Young people are increasingly at risk of mental health disorders for a number of reasons but just consider some of the statistics for self-harm. Admissions to A&E departments are up 50% over the past 5 years for under-18s. About 77% of A & E, or hospital admissions, for self-harm were made by girls in the years 2010-16. The sobering statistics are that at least four young people in every secondary school class in England are now self-harming. The Children’s Commissioner Anne Longfield recently told the Commons Health Select Committee that children as young as 13 felt they could only access support from mental health services by attempting self-harm.
What’s needed in children’s mental health services?
Yes, there needs to be parity of esteem with physical health care but this requires a shift in thinking and priority. It takes a lot of courage for a young person to reach out for help, but too often that help is not immediately available. In a mental health service that is in crisis clinicians will prioritise those with diagnosable conditions for treatment. The indirect message for many young people presenting with problems has often been to effectively come back when sicker. We should be aiming to have higher clinical outcome measures for treating all mental health conditions, not just the most severe cases. It should also be appreciated, however, that emerging psychosis is harder to identify than cancers, for instance, so achieving 100% targets in mental health might be more difficult than in physical health. The reality is that it is harder for psychiatrists to get people into their clinic than it is for oncologists to get cancer patients into their clinics.
More above inflation funding is needed to account for ever rising demand and to compensate for years of underfunding. Demand in the NHS overall is variously described as rising by 4% annually yet funding increases next year is projected at 0.9% and neutral the year after. That level of funding will require massive increases in productivity in order to expand services. Additionally, mental health budgets need to be ring-fenced so that funds are not redirected by NHS Trusts to deal with crisis situations in local hospitals.
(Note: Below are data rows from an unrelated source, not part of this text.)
(** * GAD demo backend: gates, scoring, survivor selection and provenance

    A shallow embedding of [gad-demo/backend/app/models.py] and
    [gad-demo/backend/app/mock_data.py], and the properties of the
    evaluation pipeline established on it.

    Modelling conventions.
    - Python [float] values are exact rationals ([Q]); equalities between
      scores are therefore stated with [==] ([Qeq]).  Rounding is outside
      this model: a bound on a float that the code computes is stated with
      a rounding slack where the exact bound is reached, and where a
      statement turns on rounding itself, [Double] embeds the candidate
      generator once more with floats as IEEE 754 binary64.
    - Python [int] is [Z]; [str] is [string]; [Optional[T]] is [option T];
      a [dict] literal is an association list in insertion order.
    - The module-level generator [random] and the wall clock read by
      [datetime.now()] are ambient state: every function that touches them
      is a computation in a state monad over [World].  The generator itself
      (CPython's Mersenne Twister) is a parameter, [RandomGen]; the clock is
      an oracle giving the reading returned by the n-th call.
    - Objects shared between lists (the candidates of a generation and the
      sorted list of passing candidates) are modelled by a store, the
      candidate list, and references into it (positions). *)

From Stdlib Require Import ZArith QArith Qround Lqa List String Ascii Bool Lia.
From Stdlib Require Import Permutation Sorted DecimalString.
From Stdlib Require Import PrimFloat.
Import ListNotations.

Open Scope string_scope.
Open Scope list_scope.

(** * The embedding *)

(** ** Python primitives *)

(** [str(n)] for an [int]. *)
Definition str_of_int (n : Z) : string :=
  NilZero.string_of_int (Z.to_int n).

Fixpoint zeros (n : nat) : string :=
  match n with
  | O => EmptyString
  | S k => String "0" (zeros k)
  end.

(** [format(n, "03d")]: sign-aware zero padding to width 3. *)
Definition format_03d (n : Z) : string :=
  let digits := str_of_int (Z.abs n) in
  let sign := if (n <? 0)%Z then "-" else EmptyString in
  String.append sign
    (String.append (zeros (3 - String.length sign - String.length digits)) digits).

(** Comparisons on floats, as boolean tests. *)
Definition Qgeb (a b : Q) : bool := Qle_bool b a.
Definition Qltb (a b : Q) : bool := negb (Qle_bool b a).
Definition Qgtb (a b : Q) : bool := negb (Qle_bool a b).

(** [d[k]] on a dict literal.  Every use below looks up a key the literal
    defines (see [weights_defined]), so the [KeyError] branch is dead. *)
Fixpoint dict_get (d : list (string * Q)) (k : string) : Q :=
  match d with
  | [] => 0
  | (k', v) :: rest => if String.eqb k k' then v else dict_get rest k
  end.

(** [l[i] = f(l[i])] through a reference: the object at position [i] of the
    store is replaced, every other object is left alone. *)
Fixpoint update_at {A : Type} (i : nat) (f : A -> A) (l : list A) {struct l}
    : list A :=
  match l, i with
  | [], _ => []
  | x :: rest, O => f x :: rest
  | x :: rest, S j => x :: update_at j f rest
  end.

(** [list.sort(key=..., reverse=True)]: a stable sort, descending by key;
    elements with equal keys keep their original relative order. *)
Section StableSort.
Context {A : Type} (key : A -> Q).

Fixpoint insert_desc (x : A) (l : list A) : list A :=
  match l with
  | [] => [x]
  | y :: rest =>
      if Qltb (key x) (key y) then y :: insert_desc x rest
      else x :: y :: rest
  end.

Fixpoint sort_desc (l : list A) : list A :=
  match l with
  | [] => []
  | x :: rest => insert_desc x (sort_desc rest)
  end.
End StableSort.

(** ** State monad for the ambient generator and clock *)

Definition State (S A : Type) : Type := S -> A * S.

Definition ret {S A : Type} (a : A) : State S A := fun s => (a, s).

Definition bind {S A B : Type} (m : State S A) (k : A -> State S B) : State S B :=
  fun s => let (a, s') := m s in k a s'.

Notation "x <- m ;; k" := (bind m (fun x => k))
  (at level 61, m at next level, right associativity).

Fixpoint mapM {S A B : Type} (f : A -> State S B) (l : list A) : State S (list B) :=
  match l with
  | [] => ret []
  | x :: rest => y <- f x ;; ys <- mapM f rest ;; ret (y :: ys)
  end.

(** ** models.py *)

Module PromptDNA.
Record t := mk {
  id : string;
  system_prompt : string;
  task_description : string;
  constraints : list string;
  examples : list string;
  temperature : Q;
  top_p : Q;
  feedback_history : list string;
  generation : Z;
  parent_ids : list string;
  mutations : list (list (string * string));
  trust_region_similarity : option Q
}.
End PromptDNA.

Module Metrics.
Record t := mk {
  test_pass_rate : Q;
  coverage : Q;
  performance_score : Q;
  security_score : Q;
  ux_score : Q;
  style_score : Q;
  license_compliance : bool;
  vulnerability_count : Z
}.
End Metrics.

Module GateResult.
Record t := mk {
  gate_name : string;
  passed : bool;
  message : string;
  threshold : option Q;
  actual : option Q
}.
End GateResult.

Module ReviewerComment.
Record t := mk {
  reviewer_id : string;
  reviewer_type : string;
  timestamp : string;
  severity : string;
  category : string;
  message : string;
  line_numbers : option (list Z)
}.
End ReviewerComment.

Module Candidate.
Record t := mk {
  id : string;
  generation : Z;
  parent_ids : list string;
  prompt_dna_id : string;
  prompt_dna_summary : string;
  metrics : Metrics.t;
  effective_score : Q;
  weighted_scores : list (string * Q);
  gates_passed : bool;
  gate_results : list GateResult.t;
  is_pareto_front : bool;
  selected_for_breeding : bool;
  survival_reason : option string;
  branch : string;
  commit_id : string;
  generator_agent_id : string;
  reviewer_comments : list ReviewerComment.t
}.

(** Attribute assignments [c.selected_for_breeding = v] and the like. *)
Definition set_selected_for_breeding (v : bool) (c : t) : t :=
  mk (id c) (generation c) (parent_ids c) (prompt_dna_id c)
     (prompt_dna_summary c) (metrics c) (effective_score c)
     (weighted_scores c) (gates_passed c) (gate_results c)
     (is_pareto_front c) v (survival_reason c)
     (branch c) (commit_id c) (generator_agent_id c) (reviewer_comments c).

Definition set_is_pareto_front (v : bool) (c : t) : t :=
  mk (id c) (generation c) (parent_ids c) (prompt_dna_id c)
     (prompt_dna_summary c) (metrics c) (effective_score c)
     (weighted_scores c) (gates_passed c) (gate_results c)
     v (selected_for_breeding c) (survival_reason c)
     (branch c) (commit_id c) (generator_agent_id c) (reviewer_comments c).

Definition set_survival_reason (v : option string) (c : t) : t :=
  mk (id c) (generation c) (parent_ids c) (prompt_dna_id c)
     (prompt_dna_summary c) (metrics c) (effective_score c)
     (weighted_scores c) (gates_passed c) (gate_results c)
     (is_pareto_front c) (selected_for_breeding c) v
     (branch c) (commit_id c) (generator_agent_id c) (reviewer_comments c).
End Candidate.

Module AgentProfile.
Record t := mk {
  id : string;
  name : string;
  type : string;
  specialization : string;
  reliability_score : option Q;
  generations_participated : Z;
  successful_candidates : option Z
}.
End AgentProfile.

Module UCBStats.
Record t := mk {
  agent_id : string;
  mean_reward : Q;
  confidence_interval : Q;
  exploration_bonus : Q;
  total_score : Q;
  times_selected : Z
}.
End UCBStats.

Module ParetoPoint.
Record t := mk {
  candidate_id : string;
  objective1 : Q;
  objective2 : Q;
  label : string
}.
End ParetoPoint.

Module Generation.
Record t := mk {
  number : Z;
  candidates : list Candidate.t;
  pareto_front : list ParetoPoint.t;
  ucb_allocations : list UCBStats.t;
  survivors : list string;
  breeding_pairs : list (string * string);
  summary : string
}.
End Generation.

Module CodeLayer.
Record t := mk {
  branch : string;
  commit_id : string;
  diff_summary : string;
  files_changed : Z;
  lines_added : Z;
  lines_removed : Z;
  diff_url : option string
}.
End CodeLayer.

Module EvaluatorLayer.
Record t := mk {
  reviewer_reliabilities : list (string * Q);
  anti_cheat_seed : string;
  ucb_stats : list UCBStats.t;
  policy_version : string;
  merkle_root : string
}.
End EvaluatorLayer.

Module DNABundle.
Record t := mk {
  id : string;
  candidate_id : string;
  code_layer : CodeLayer.t;
  prompt_layer : PromptDNA.t;
  evaluator_layer : EvaluatorLayer.t;
  provenance_hash : string;
  parent_hashes : list string;
  timestamp : string
}.
End DNABundle.

Module RPGNode.
Record t := mk {
  id : string;
  type : string;
  name : string;
  description : string;
  status : string
}.
End RPGNode.

Module RPGEdge.
Record t := mk {
  source : string;
  target : string;
  type : string
}.
End RPGEdge.

Module RepositoryPlanningGraph.
Record t := mk {
  nodes : list RPGNode.t;
  edges : list RPGEdge.t
}.
End RepositoryPlanningGraph.

Module GADRun.
Record t := mk {
  id : string;
  name : string;
  requirement : string;
  total_generations : Z;
  generations : list Generation.t;
  final_candidate_id : option string;
  rpg : RepositoryPlanningGraph.t;
  agents : list AgentProfile.t
}.
End GADRun.

(** ** The [random] module

    The operations of Python's [random] that the generator uses, over an
    abstract generator state. *)

Record RandomGen := {
  rng_state : Type;
  rng_seed : Z -> rng_state;
  rng_random : rng_state -> Q * rng_state;
  rng_randint : Z -> Z -> rng_state -> Z * rng_state;
  rng_sample : list string -> nat -> rng_state -> list string * rng_state
}.

(** The part of the contract of [random] that the pipeline relies on:
    [random()] is in [0, 1) and [randint(a, b)] is in [a, b]. *)
Record RandomLaws (R : RandomGen) : Prop := {
  rng_random_range :
    forall s, (0 <= fst (rng_random R s) /\ fst (rng_random R s) < 1)%Q;
  rng_randint_range :
    forall a b s, (a <= b)%Z ->
      (a <= fst (rng_randint R a b s) <= b)%Z
}.

(** ** mock_data.py *)

Section MockData.

Variable R : RandomGen.
(** [clock n] is the ISO string that the n-th call of
    [datetime.now().isoformat()] in the process returns. *)
Variable clock : nat -> string.

Record World := mkWorld {
  w_rng : rng_state R;
  w_reads : nat
}.

Definition M (A : Type) : Type := State World A.

(** [random.seed(n)] *)
Definition seed (n : Z) : M unit :=
  fun w => (tt, mkWorld (rng_seed R n) (w_reads w)).

(** [random.random()] *)
Definition random : M Q :=
  fun w => let (x, s) := rng_random R (w_rng w) in (x, mkWorld s (w_reads w)).

(** [random.randint(a, b)] *)
Definition randint (a b : Z) : M Z :=
  fun w => let (x, s) := rng_randint R a b (w_rng w) in (x, mkWorld s (w_reads w)).

(** [random.sample(population, k)] *)
Definition sample (population : list string) (k : nat) : M (list string) :=
  fun w =>
    let (x, s) := rng_sample R population k (w_rng w) in (x, mkWorld s (w_reads w)).

(** [datetime.now().isoformat()] *)
Definition now_isoformat : M string :=
  fun w => (clock (w_reads w), mkWorld (w_rng w) (S (w_reads w))).

Definition generate_prompt_dna (generation : Z) (candidate_id : string)
    (parent_ids : list string) : M PromptDNA.t :=
  let base_task :=
    "Implement a secure REST API endpoint for user authentication with JWT tokens" in
  mutations <-
    (if (0 <? generation)%Z then
       r1 <- random ;;
       let mutations1 :=
         if Qgtb r1 0.5 then
           [ [("type", "feedback_integration");
              ("change",
               "Added explicit error handling requirements from reviewer feedback")] ]
         else [] in
       r2 <- random ;;
       ret (if Qgtb r2 0.7 then
              mutations1 ++
              [ [("type", "constraint_refinement");
                 ("change",
                  "Tightened security constraints based on vulnerability scan")] ]
            else mutations1)
     else ret []) ;;
  let feedback_history :=
    if (0 <? generation)%Z then
      [ String.append "Gen "
          (String.append (str_of_int (generation - 1)) ": Improve input validation");
        String.append "Gen "
          (String.append (str_of_int (generation - 1)) ": Add rate limiting") ]
    else [] in
  similarity <-
    (if (0 <? generation)%Z then
       r <- random ;; ret (Some (0.85 + r * 0.1)%Q)
     else ret None) ;;
  ret (PromptDNA.mk
         (String.append "prompt-dna-" candidate_id)
         "You are an expert backend engineer specializing in secure API development."
         (String.append base_task
            (if (0 <? generation)%Z then
               String.append " [Gen "
                 (String.append (str_of_int generation) " refinement]")
             else EmptyString))
         [ "Must use bcrypt for password hashing";
           "JWT tokens must expire in 15 minutes";
           "Rate limit: 10 requests per minute per IP";
           "All inputs must be validated and sanitized" ]
         [ "Example: POST /auth/login with email and password";
           "Example: Return JWT token on success, 401 on failure" ]
         0.7%Q
         0.9%Q
         feedback_history
         generation
         parent_ids
         mutations
         similarity).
Early intervention targeted campaigns need to be boosted. It is thought that approximately 50% of all life-long mental health problems first appear by the age of 14. Early intervention is, therefore, critical as are school health promotion and well-being campaigns. Such early intervention campaigns will ultimately boost the economy and the longer term NHS budget by tackling lifelong conditions earlier, thereby making long term savings with better clinical outcomes.
Better statistics for mental health services are needed. It was in 2004 that witnessed the most recent comprehensive national prevalence study of children’s mental health. This was conducted at a time before the explosion in social media and mobile telephony. The authorities could agree to commission regular and comprehensive prevalence studies so that risk factors and trends can be identified.
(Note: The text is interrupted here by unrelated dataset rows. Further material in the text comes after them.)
(** * HederaOps: the on-chain ledger contracts

    A shallow embedding of the four Solidity contracts of the repository
    (HederaOpsOrchestrator and HealthcareContract, which live at the end of
    [hedera/workflow.ts], and [contracts/Agriculture.sol],
    [contracts/Sustainability.sol]) together with the properties the
    specification states about them.

    Conventions.
    - [uint256] is carried by [N]; arithmetic is the checked arithmetic of
      Solidity 0.8 (a result outside [0, 2^256-1] reverts with Panic(0x11)).
      [int256] is carried by [Z].
    - [address] and [bytes32] are carried by [N]; the zero address is [0].
    - a [mapping] is a finite map read with a default: a key that was never
      written reads as the all-zero struct, as in Solidity.
    - a function is a [result]: [Ok] with the new state (and the returned
      value), or [Revert] with the reason; a reverted call leaves the state
      as it was, so [Revert] carries no state.
    - the modifiers and roles the contracts inherit from OpenZeppelin
      (AccessControl's [onlyRole], Pausable's [whenNotPaused]) are modelled
      by what they do: revert unless the caller holds the role, revert while
      paused. [nonReentrant] blocks the guarded functions while a guarded
      function runs, which matters where the contract hands over control:
      the two value transfers of the agriculture contract, whose recipient
      may call back into the unguarded functions (see [Agriculture.reentry]).
    - events are not part of the state and are left out. *)

From stdpp Require Import base option gmap strings list fin_maps.
From Stdlib Require Import ZArith NArith Lia.
From Equations Require Import Equations.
The emphasis needs to be kept on quality and not necessarily on quantity. Seeing children quickly for assessment (which is a potentially easy target to hit) might risk losing focus on keeping the concentration on maintaining robust care for existing patients and achieving good clinical outcomes for young people. Achieving more assessments could look good politically but there is a danger that such an emphasis might impact on existing services given the crisis of current resourcing in mental health services.
Mental health staff need to be motivated to achieve good clinical outcomes and this should involve all members of multi-disciplinary teams from caterers and cleaners on wards to consultant psychiatrists. The patient journey requires a complete joined up approach. Pay is just part of that motivation but also staff satisfaction levels, monitoring stress levels and effective workload management. Expanding clinical services has to be balanced with the stark reality that pay takes up about 62% of all spend within the NHS. Perhaps everybody in the NHS, not just the paymasters in government, need to prove that safety and quality are paramount within the NHS and that means every surgery, ward, operating theatre and clinical team being committed to driving up outcome service levels.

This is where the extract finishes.